In the 2013/14 season it all begins to look as though it might happen, and Gerrard is gone again, the emotion pouring out of him, obsessed with winning the one trophy he's never won, the one his team's fans have coveted for over two decades. Liverpool beat Manchester City and he gathers his players together: "This does not fucking slip," he tells them. He is their hero and their inspiration. They are his way to casting the final weight from his shoulders.

He is playing through the pain to make it happen. Two days before a crucial game with Chelsea, he can’t move. He has an epidural in his back and takes a bath-load of painkillers. During the game, the ball comes to him, he slips and Chelsea score.

"I just thought, 'My god, it's the end,'" his wife Alex says. "He just didn't speak." For a long time, Gerrard thought about this moment every day.
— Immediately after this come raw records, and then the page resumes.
(** ** Properties *)

(** C26. Dragging and resizing: from any press on the title bar and any later position of
    the pointer, the dragged window keeps its size, lies wholly on the desktop and has
    moved by exactly the way of the pointer when the desktop has room; a resized window
    keeps its corner, is on the desktop, never smaller than the minimum, and reaches the
    pointer when that is large enough. No sum overflows. *)
Theorem window_drag_resize m w x0 y0 x y : metrics_ok m → window_ok m w → on_screen m x0 y0 → on_screen m x y →
  ∃ s w1 w2, begin_drag w x0 y0 = Some s ∧ update_drag s w x y m = Some (win_rect w, w1) ∧ update_resize w x y m = Some (win_rect w, w2) ∧
    (window_ok m w1 ∧ on_desktop m (win_rect w1) ∧ ww w1 = ww w ∧ wh w1 = wh w ∧
     (on_desktop m (MkRect (wx w + x - x0) (wy w + y - y0) (ww w) (wh w)) → wx w1 = wx w + x - x0 ∧ wy w1 = wy w + y - y0)) ∧
    (window_ok m w2 ∧ on_desktop m (win_rect w2) ∧ wx w2 = wx w ∧ wy w2 = wy w ∧
     (wx w + WINDOW_MIN_W ≤ x + 1 → wx w2 + ww w2 = x + 1) ∧ (wy w + WINDOW_MIN_H ≤ y + 1 ≤ m_height m - taskbar_h m → wy w2 + wh w2 = y + 1)).
Proof.
  intros Hm Hw H0 Hx. destruct (begin_drag_ok m w x0 y0 Hm Hw H0) as (s & E & -> & Hs). eexists _, _, _. split; [exact E|]. split; [by apply update_drag_ok|]. split; [by apply update_resize_ok|].
  cbn [drag_offset_x drag_offset_y]. pose proof Hm as [? ? ? ?]. pose proof Hw as [[? ? ? ?] _ _ _]. destruct H0, Hx. unfold WINDOW_MIN_W, WINDOW_MIN_H, on_desktop. cbn in *. split.
  - split; [apply moved_ok; [done|lia|lia]|]. cbn. lia.
  - split; [apply resized_ok; [done|lia|lia]|]. cbn. lia.
Qed.

(** ** A window *)

Definition demo_metrics : Metrics := MkMetrics 1024 768 30.
Definition demo_window : Window := MkWindow 100 60 430 300 100 60 430 300 true true Normal 3.

Lemma demo_metrics_ok : metrics_ok demo_metrics.
Proof. split; cbn; lia. Qed.
Lemma demo_window_ok : window_ok demo_metrics demo_window.
Proof. split; [split; cbn; lia|split; cbn; lia|done|done]. Qed.

Lemma window_drag_resize_witness : ∃ s w1 w2, begin_drag demo_window 200 65 = Some s ∧ update_drag s demo_window 0 700 demo_metrics = Some (win_rect demo_window, w1) ∧
  update_resize demo_window 0 700 demo_metrics = Some (win_rect demo_window, w2) ∧ wx w1 = 0 ∧ wy w1 = 438 ∧ ww w2 = 168 ∧ wh w2 = 641.
Proof.
  destruct (window_drag_resize demo_metrics demo_window 200 65 0 700 demo_metrics_ok demo_window_ok) as (s & w1 & w2 & E & E1 & E2 & _); [done|done|].
  exists s, w1, w2. split; [exact E|]. split; [exact E1|]. split; [exact E2|]. vm_compute in E. injection E as <-. vm_compute in E1, E2. injection E1 as <-. injection E2 as <-. done.
Defined.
Now, he just thinks about it most days. Manchester City win the title. Liverpool come second. Gerrard moves to Los Angeles.

In the end, a final word of sorts comes from Mourinho, the man who tried to take Gerrard to Chelsea, Inter Milan and Real Madrid, the man who held money and glory up in front of a Liverpool icon and said, "Leave your people and come to me." But at the final reckoning, Mourinho knows why Gerrard did what he did. "He's had an amazing career and has amazing feeling with his people," Mourinho says. "I think this is a feeling that stays forever."

And so Make Us Dream, a powerfully emotional film about powerful emotions, leaves us with the sense that it was worth it; that the few prizes you win for your people are worth more than the many prizes you might win elsewhere. If only he was still with us, Liverpool fans think, still driving us forward, still raising his arms to the crowd, calling out to his people, making us believe.